Mental Health Awareness month, happening this October, is a time to build awareness of the ways we can better look after ourselves and our mental health. Here are Birch Psychology’s eight tips for improving your mental wellbeing.
Know that it is OK not to feel OK. Know that it is OK to get help even if you feel what you are dealing with isn’t “bad enough.”
We all feel not OK sometimes, and when we do, those feelings can begin to impact our work, our study, and our relationships (including the one with ourselves!). It is important to seek help, even if you believe your problems aren’t weighty enough. There isn’t a magical threshold you have to meet before you can start therapy. If you are having a hard time and you are struggling to be the you you’d like to be, reach out, be vulnerable and find someone who can help.
Sleep can be difficult to prioritise when you have a To Do list that you didn’t clear today, the washing is still waiting, and you know that you can take some of the rush out of the morning chaos if you just get to those lunches now! Fact is, all these things (and the countless others I didn’t mention but we know are also on this list) will still be there tomorrow, and the day after, and the day after that. However, the opportunity for a full night’s sleep is gone once that night has passed! Make time for sleep, you make time for everything else so why not sleep!
Do what you care about and do it daily
Life’s too short to do what we don’t like or care about. Work out what you love and what makes your life meaningful and do these things daily! Whether it is taking time to speak with a friend, stopping whatever you are doing and savouring your hot cup of tea, spending time with your fur family or filling your lungs with some fresh air in a wide-open space.
Be kind to yourself, as often as you can
This can be tricky, but seriously, if you wouldn’t talk to a friend that way, then doesn’t it go to say that you would be better off not speaking to yourself that way too!
Eat well (yes, eating well includes enjoying some cheese or chocolate from time to time), drop the drugs and do what you can to get some exercise
Need I say more!
Try Meditation, go on, just try it and see what it does for your mood
Meditation can conjure images of hippies and Zen masters in contorted postures sitting still for hours on end! Who has time for that, and who thinks, even if I did have time, I’d never become a Zen master so why bother! But you don’t have to achieve a sense of enlightenment to meditate, just slowing down and focusing for a minute on your breath, and watching how it feels as your breath enters and leaves your body IS meditation! Do this for a 30 seconds ten times a day and you have meditated for 5 mins!
Connect in with good people
Loneliness is a hidden epidemic. Loneliness is hard, but it is harder still when you continue to feel lonely despite being surrounded by and digitally connected with hordes of people! A study by Lifeline (2016) found that 82.5% of Australians felt lonely and when you consider that feeling lonely has the same effect on mortality as smoking 15 cigarettes a day you can see why it is such a problem. So what can you do? Organise to catch up with a friend, join a social group, start a hobby, volunteer, say “Good Morning” to the stranger on the street, cuddle a fury friend!

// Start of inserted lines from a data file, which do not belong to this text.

(** C4, amended: a frame is classified as speech if and only if it is not
    empty and its root-mean-square energy exceeds 0.05, a constant of
    [_detect_speech]; the classification is the same for every agent and so
    for every configuration: [AgentConfig.vad_threshold] is not read. *)
Theorem detect_speech_fixed_threshold (self : VoiceAgent) (audio_data : list Q) :
  (_detect_speech self audio_data = true <->
   exists energy : R,
     rms audio_data = Some energy /\ (Q2R speech_threshold < energy)%R) /\
  Q2R speech_threshold = (5 / 100)%R /\
  (forall other : VoiceAgent,
     _detect_speech other audio_data = _detect_speech self audio_data).
Proof.
  split; [|split; [unfold speech_threshold, Q2R; simpl; lra | reflexivity]].
  unfold _detect_speech, rms.
  destruct audio_data as [|x l].
  - simpl. split; [discriminate|]. intros [e [H _]]. discriminate.
  - change (length (x :: l) =? 0) with false. cbv iota.
    destruct (np.mean (squares (x :: l))) as [m|]; simpl.
    + rewrite sqrt_gt_spec. split.
      * intros H. eexists. split; [reflexivity|exact H].
      * intros [e [He H]]. injection He as <-. exact H.
    + split; [discriminate|]. intros [e [H _]]. discriminate.
Qed.

(** C10: on the empty frame [_detect_speech] returns False and evaluates
    no energy, although the energy of the empty frame is [nan] (the mean of
    an empty array, here [None]).  On every frame, of finite samples, the
    detector returns the classification of [_detect_speech]; it evaluates
    the energy exactly when the frame is not empty, once, and every energy
    it evaluates is a number: the square root of a mean that is defined. *)
Theorem detect_speech_empty_frame (self : VoiceAgent) :
  _detect_speech_steps self [] = (false, []) /\
  rms [] = None /\
  (forall audio_data : list Q,
     let r := _detect_speech_steps self audio_data in
     fst r = _detect_speech self audio_data /\
     length (snd r) = (if length audio_data =? 0 then 0 else 1) /\
     Forall (fun evaluation =>
               exists m, evaluation = EnergyEvaluated (Some m) /\
                         rms audio_data = Some (sqrt (Q2R m)))
            (snd r)).
Proof.
  split; [reflexivity|]. split; [reflexivity|].
  intros audio_data. cbv zeta. unfold _detect_speech_steps, _detect_speech.
  destruct audio_data as [|x l]; [repeat split; constructor|].
  change (length (x :: l) =? 0) with false. cbv iota zeta. cbn [fst snd].
  split; [reflexivity|]. split; [reflexivity|].
  destruct (mean_nonempty (squares (x :: l))) as [m Hm]; [discriminate|].
  constructor; [|constructor].
  exists m. split; [now rewrite Hm|]. unfold rms. now rewrite Hm.
Qed.
Lemma driven_invariants_witness :
  let go := step MemoryService.fetchProposals MemoryService.deleteProposal in
  let env :=
    go SendEmailClicked
      (go (RowClicked "2")
         (go (TemplateSelected "formal")
            (go Mounted (MemoryService.mount initialState Sample.store)))) in
  emitted env = [toast_error "No email address found for this client"] /\
  loading (view env) = false /\
  In (selectedTemplate (view env)) templateValues /\
  Forall (fun x => x <> toast "Please select a proposal to send") (emitted env) /\
  inOrder (view env).
Proof.
  intros go env. split; [reflexivity|].
  apply (driven_invariants MemoryService.fetchProposals MemoryService.deleteProposal).
  apply driven_event; [|reflexivity].
  apply driven_event; [|reflexivity].
  apply driven_event; [|reflexivity].
  apply driven_mounted.
Defined.

(** ** Rows that share an id *)

Lemma find_first_match {A} (f : A -> bool) (before : list A) (x : A) (after : list A) :
  (forall y, In y before -> f y = false) ->
  f x = true ->
  List.find f (before ++ x :: after) = Some x.
Proof.
  intros Hbefore Hx. induction before as [|y before IH]; simpl.
  - now rewrite Hx.
  - rewrite (Hbefore y) by now left. apply IH. intros z Hz. apply Hbefore. now right.
Qed.

(** X15: the send-email action addresses the first row that carries the
    selected id.  When [proposals] lists it after rows of other ids, that
    row decides the outcome, whatever follows it, a second row with the
    same id included: without a clientEmail, or with an empty one, the
    error "No email address found for this client" is raised; with a
    non-empty one the success notice names that address. *)
Theorem handleSendEmail_addresses_first_match {World}
    (env : @Env World) selected before p after :
  selectedProposal (view env) = Some selected ->
  selected <> "" ->
  proposals (view env) = before ++ p :: after ->
  (forall x, In x before -> id x <> selected) ->
  id p = selected ->
  (clientEmail p = None \/ clientEmail p = Some "" ->
     emits handleSendEmail env
       [toast_error "No email address found for this client"]) /\
  (forall email, clientEmail p = Some email -> email <> "" ->
     emits handleSendEmail env
       [toast_success ("Email sent to " +:+ email +:+ " using "
                       +:+ selectedTemplate (view env) +:+ " template")]).
Proof.
  intros Hsel Hne Hps Hbefore Hid.
  assert (Hfind : List.find (fun x => String.eqb (id x) selected) (proposals (view env))
                  = Some p).
  { rewrite Hps. apply find_first_match.
    - intros y Hy. apply String.eqb_neq. now apply Hbefore.
    - now apply String.eqb_eq. }
  assert (Hs : negb (Js.truthy (selectedProposal (view env))) = false).
  { rewrite Hsel. cbn. apply truthyStr_true in Hne. now rewrite Hne. }
  unfold emits. rewrite handleSendEmail_run. cbn [snd emitted]. split.
  - intros Hmail. unfold sendEmailNotice. rewrite Hs, Hsel. cbn [Js.strictEq].
    rewrite Hfind. now destruct Hmail as [-> | ->].
  - intros email Hmail Hmne.
    now rewrite (sendEmailNotice_success _ _ _ _ Hsel Hne Hfind Hmail Hmne).
Qed.

Lemma handleSendEmail_addresses_first_match_witness :
  let twin := {| id := "2"; clientName := "Globex Twin";
                 clientEmail := Some "twin@globex.com"; tags := [] |} in
  let env :=
    Sample.env (with_selectedProposal (Some "2")
                  (with_proposals [Sample.acme; Sample.globex; twin] Sample.loaded)) in
  emits handleSendEmail env [toast_error "No email address found for this client"].
Proof.
  intros twin env.
  apply (handleSendEmail_addresses_first_match env "2" [Sample.acme] Sample.globex [twin]).
  - reflexivity.
  - discriminate.
  - reflexivity.
  - intros x [<-|[]]. discriminate.
  - reflexivity.
  - left. reflexivity.
Defined.
#[export] Instance MeanReversion_strategy : TradingStrategy MeanReversionStrategy.t :=
  {| analyze := MeanReversionStrategy.analyze; getName := MeanReversionStrategy.getName |}.
#[export] Instance Momentum_strategy : TradingStrategy MomentumStrategy.t :=
  {| analyze := MomentumStrategy.analyze; getName := MomentumStrategy.getName |}.
#[export] Instance PPO_strategy : TradingStrategy PPOStrategy.t :=
  {| analyze := PPOStrategy.analyze; getName := PPOStrategy.getName |}.
#[export] Instance ReinforcementLearning_strategy
  : TradingStrategy ReinforcementLearningStrategy.t :=
  {| analyze := ReinforcementLearningStrategy.analyze;
     getName := ReinforcementLearningStrategy.getName |}.

(** A constructed strategy behind the interface. *)
Inductive Strategy :=
| Strategy_of {T : Type} `{TradingStrategy T} (self : T).

Definition Strategy_analyze (s : Strategy) :=
  match s with Strategy_of self => analyze self end.

Definition Strategy_getName (s : Strategy) : string :=
  match s with Strategy_of self => getName self end.

(** The factory [createStrategy(type)]; an unknown type gets the default. *)
Definition createStrategy (type : string) : Strategy :=
  if String.eqb type "mean_reversion" then Strategy_of MeanReversionStrategy.new
  else if String.eqb type "momentum" then Strategy_of MomentumStrategy.new
  else if String.eqb type "ppo" then Strategy_of PPOStrategy.new
  else if String.eqb type "reinforcement" then Strategy_of ReinforcementLearningStrategy.new
  else Strategy_of MeanReversionStrategy.new.

(** ** The broker client ([server/alpaca.ts]) *)

Module AlpacaClient.
(** [const ENABLE_TEST_MODE = false] *)
Definition ENABLE_TEST_MODE : bool := false.

Record t := mk {
  apiKey : string;
  secretKey : string;
  baseUrl : string;
  dataUrl : string;
  isTestMode : bool }.

(** [key === 'TEST_KEY' || key.startsWith('TEST_')] *)
Definition is_test_key (key : string) : bool :=
  String.eqb key "TEST_KEY" || String.prefix "TEST_" key.

Definition new (apiKey secretKey : string) (isPaper : bool) : t :=
  {| apiKey := apiKey;
     secretKey := secretKey;
     baseUrl := if isPaper then "https://paper-api.alpaca.markets/v2"
                else "https://api.alpaca.markets";
     dataUrl := "https://data.alpaca.markets";
     isTestMode := ENABLE_TEST_MODE && is_test_key apiKey |}.

(** [getMockData("/v2/orders", "POST", order)] *)
Definition mockOrder (now : Z) (order : OrderRequest.t) : OrderResponse.t :=
  {| OrderResponse.id := "mock-order-" +:+ pretty now;
     OrderResponse.symbol := OrderRequest.symbol order;
     OrderResponse.side := OrderRequest.side order;
     OrderResponse.type := OrderRequest.type order;
     OrderResponse.qty := OrderRequest.qty order;
     OrderResponse.filled_qty := 0%float;
     OrderResponse.status := "new" |}.
End AlpacaClient.

(** [getAlpacaClient(apiKey, secretKey, isPaper)]: a new client when both
    credentials are non-empty.  Otherwise the function reads
    [process.env.APCA-API-KEY], a subtraction that mentions the undeclared
    identifiers [API] and [KEY], and throws. *)
Definition getAlpacaClient (apiKey secretKey : string) (isPaper : bool)
  : Res AlpacaClient.t :=
  if negb (String.eqb apiKey EmptyString) && negb (String.eqb secretKey EmptyString)
  then Ok (AlpacaClient.new apiKey secretKey isPaper)
  else Throw "API is not defined".

(** ** Messages to the dashboard and outward calls *)

Inductive ServerMessage :=
| marketData_msg (data : MarketData.t)
| positionUpdate_msg (data : option Position.t)
| metricsUpdate_msg (data : PerformanceMetrics.t)
| strategySignal_msg (data : StrategySignal.t)
| orderUpdate_msg (data : OrderResponse.t)
| botStatus_msg (isActive : bool) (strategy : option string)
| initialData_msg (positions : list Position.t) (trades : list Trade.t)
    (metrics : option PerformanceMetrics.t) (logs : list SystemLog.t)
    (botSettings : option BotSettings.t) (hasApiKey : bool).

Inductive Event :=
| broadcastToUser_call (userId : nat) (msg : ServerMessage)
| socket_send (socket : nat) (msg : ServerMessage)
| alpaca_getAccount (client : AlpacaClient.t)
| alpaca_submitOrder (client : AlpacaClient.t) (orderRequest : OrderRequest.t)
| console (level : string) (text : string).

(** ** What the process does not decide *)

Record Env := mkEnv {
  (** [Date.now()] *)
  Date_now : Z;
  (** the broker's answer to [GET /v2/account] and [POST /v2/orders] *)
  http_getAccount : AlpacaClient.t -> Res AccountInfo.t;
  http_postOrder : AlpacaClient.t -> OrderRequest.t -> Res OrderResponse.t;
  (** [socket.readyState === WebSocket.OPEN] *)
  socket_open : nat -> bool;
  (** the saved model: absent, or the outcome of loading it *)
  model_file : option (Res unit);
  (** the Q-network on a state vector *)
  qNetwork_predict : list float -> Res (list float);
  (** [DataProcessor.calculateIndicators] *)
  calculateIndicators : list MarketData.t -> string -> Res (list (list float)) }.

(** ** The learned-model strategy
       ([server/reinforcementLearning/reinforcementLearningStrategy.ts]) *)

Module RL.
Local Open Scope float_scope.

Record t := mk {
  agent : bool;                       (* this.agent is not null *)
  env : bool;                         (* this.env is not null *)
  symbols : list string;
  alpacaClient : option AlpacaClient.t;
  modelLoaded : bool;
  historicalDataLength : nat;
  technicalIndicators : gmap string (list (list float));
  lastSignals : gmap string StrategySignal.t;
  marketData : gmap string (list MarketData.t);
  predictionConfidenceThreshold : float }.

Definition set_marketData (self : t) (m : gmap string (list MarketData.t)) : t :=
  mk (agent self) (env self) (symbols self) (alpacaClient self) (modelLoaded self)
     (historicalDataLength self) (technicalIndicators self) (lastSignals self) m
     (predictionConfidenceThreshold self).

Definition set_technicalIndicators (self : t) (i : gmap string (list (list float))) : t :=
  mk (agent self) (env self) (symbols self) (alpacaClient self) (modelLoaded self)
     (historicalDataLength self) i (lastSignals self) (marketData self)
     (predictionConfidenceThreshold self).

Definition set_lastSignals (self : t) (l : gmap string StrategySignal.t) : t :=
  mk (agent self) (env self) (symbols self) (alpacaClient self) (modelLoaded self)
     (historicalDataLength self) (technicalIndicators self) l (marketData self)
     (predictionConfidenceThreshold self).

Definition set_agent (self : t) (a : bool) : t :=
  mk a (env self) (symbols self) (alpacaClient self) (modelLoaded self)
     (historicalDataLength self) (technicalIndicators self) (lastSignals self)
     (marketData self) (predictionConfidenceThreshold self).

Definition set_modelLoaded (self : t) (b : bool) : t :=
  mk (agent self) (env self) (symbols self) (alpacaClient self) b
     (historicalDataLength self) (technicalIndicators self) (lastSignals self)
     (marketData self) (predictionConfidenceThreshold self).

(** [setAlpacaClient(client)] *)
Definition setAlpacaClient (self : t) (client : AlpacaClient.t) : t :=
  mk (agent self) (env self) (symbols self) (Some client) (modelLoaded self)
     (historicalDataLength self) (technicalIndicators self) (lastSignals self)
     (marketData self) (predictionConfidenceThreshold self).

(** [new ReinforcementLearningTradingStrategy(symbols, _, _, historicalDataLength)] *)
Definition new (symbols : list string) (historicalDataLength : nat) : t :=
  {| agent := false;
     env := true;
     symbols := symbols;
     alpacaClient := None;
     modelLoaded := false;
     historicalDataLength := historicalDataLength;
     technicalIndicators := list_to_map (map (fun s => (s, [])) symbols);
     lastSignals := ∅;
     marketData := list_to_map (map (fun s => (s, [])) symbols);
     predictionConfidenceThreshold := 0.3 |}.

(** [this.stateSize], which the constructor sets to
    [symbols.length * 10 + 1]: the width of the network's input. *)
Definition stateSize (self : t) : nat := length (symbols self) * 10 + 1.

(** [initializeAgent()] *)
Definition initializeAgent (self : t) : t :=
  if negb (env self) then self else set_agent self true.

(** [loadModel()] up to its [await]: the strategy then, whether the model
    file exists, and the console lines.  With the file the call waits for the
    agent to read it; without it the call is over and answers [false]. *)
Definition loadModel_call (e : Env) (self : t) : t * bool * list Event :=
  let self := if negb (agent self) then initializeAgent self else self in
  match model_file e with
  | Some _ => (self, true, [])
  | None =>
      (self, false, [console "log" "No pre-trained model found, using untrained model"])
  end.

(** [loadModel()] from its [await] on: the returned flag, the strategy
    afterwards and the console lines, those of [DQNAgent.loadModel], which
    reads the file, first.  Without an agent there was nothing to wait
    for. *)
Definition loadModel_resume (e : Env) (self : t) : bool * t * list Event :=
  let loaded lines :=
    (true, set_modelLoaded self true,
     lines ++ [console "log" "Reinforcement learning model loaded successfully"]) in
  if negb (agent self) then loaded []
  else
    match model_file e with
    | Some (Ok _) => loaded [console "log" "Model loaded successfully"]
    | _ =>
        (false, self,
         [console "error" "Failed to load model:";
          console "error" "Failed to load reinforcement learning model:";
          console "log" "No pre-trained model found, using untrained model"])
    end.

(** [loadModel()] from the call to the answer, with nothing in between. *)
Definition loadModel (e : Env) (self : t) : bool * t * list Event :=
  let '(self, waits, lines) := loadModel_call e self in
  if waits then
    let '(loaded, self, lines') := loadModel_resume e self in
    (loaded, self, lines ++ lines')
  else (false, self, lines).

Definition includes (symbol : string) (symbols : list string) : bool :=
  existsb (String.eqb symbol) symbols.

(** [updateMarketData(symbol, data)]; what it wrote before an exception
    stays written. *)
Definition updateMarketData (e : Env) (self : t) (symbol : string) (data : MarketData.t)
  : Res unit * t :=
  if negb (includes symbol (symbols self)) then (Ok tt, self)
  else
    match marketData self !! symbol with
    | None => (Throw "Cannot read properties of undefined (reading 'push')", self)
    | Some series =>
        let series := series ++ [data] in
        let series :=
          if (historicalDataLength self <? length series)%nat
          then JS.slice_last (historicalDataLength self) series
          else series in
        let self := set_marketData self (<[symbol := series]> (marketData self)) in
        if (30 <=? length series)%nat then
          match calculateIndicators e series symbol with
          | Ok indicators =>
              (Ok tt,
               set_technicalIndicators self
                 (<[symbol := indicators]> (technicalIndicators self)))
          | Throw err => (Throw err, self)
          end
        else (Ok tt, self)
    end.

(** [createState()], called once every symbol is known to have data. *)
Definition createState (self : t) : list float :=
  flat_map
    (fun symbol =>
       let data := default [] (marketData self !! symbol) in
       match last data with
       | None => []
       | Some current =>
           let indicators := default [] (technicalIndicators self !! symbol) in
           [MarketData.price current]
           ++ match last indicators with
              | Some latestIndicators => latestIndicators
              | None => replicate 8 0
              end
           ++ [0]
       end)
    (symbols self)
  ++ [1.0].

Give yourself permission to take a mental health day when you need it
How many of us don’t flinch when the GP says, maybe you should take a day or two off when you’ve been struck down with a bug? However, how many of us feel that we shouldn’t give ourselves a day when it is our mental health that has got us beat! Taking care of ourselves is not selfish, it’s preventative – taking a day now to stop, rest and recover will do your mind and your body well, and you might just find where you left that spring in your step!
If you are feeling suicidal, contact Lifeline’s 24 hour crisis support service on 13 11 14, seek immediate help from a GP, or attend your local hospital ED.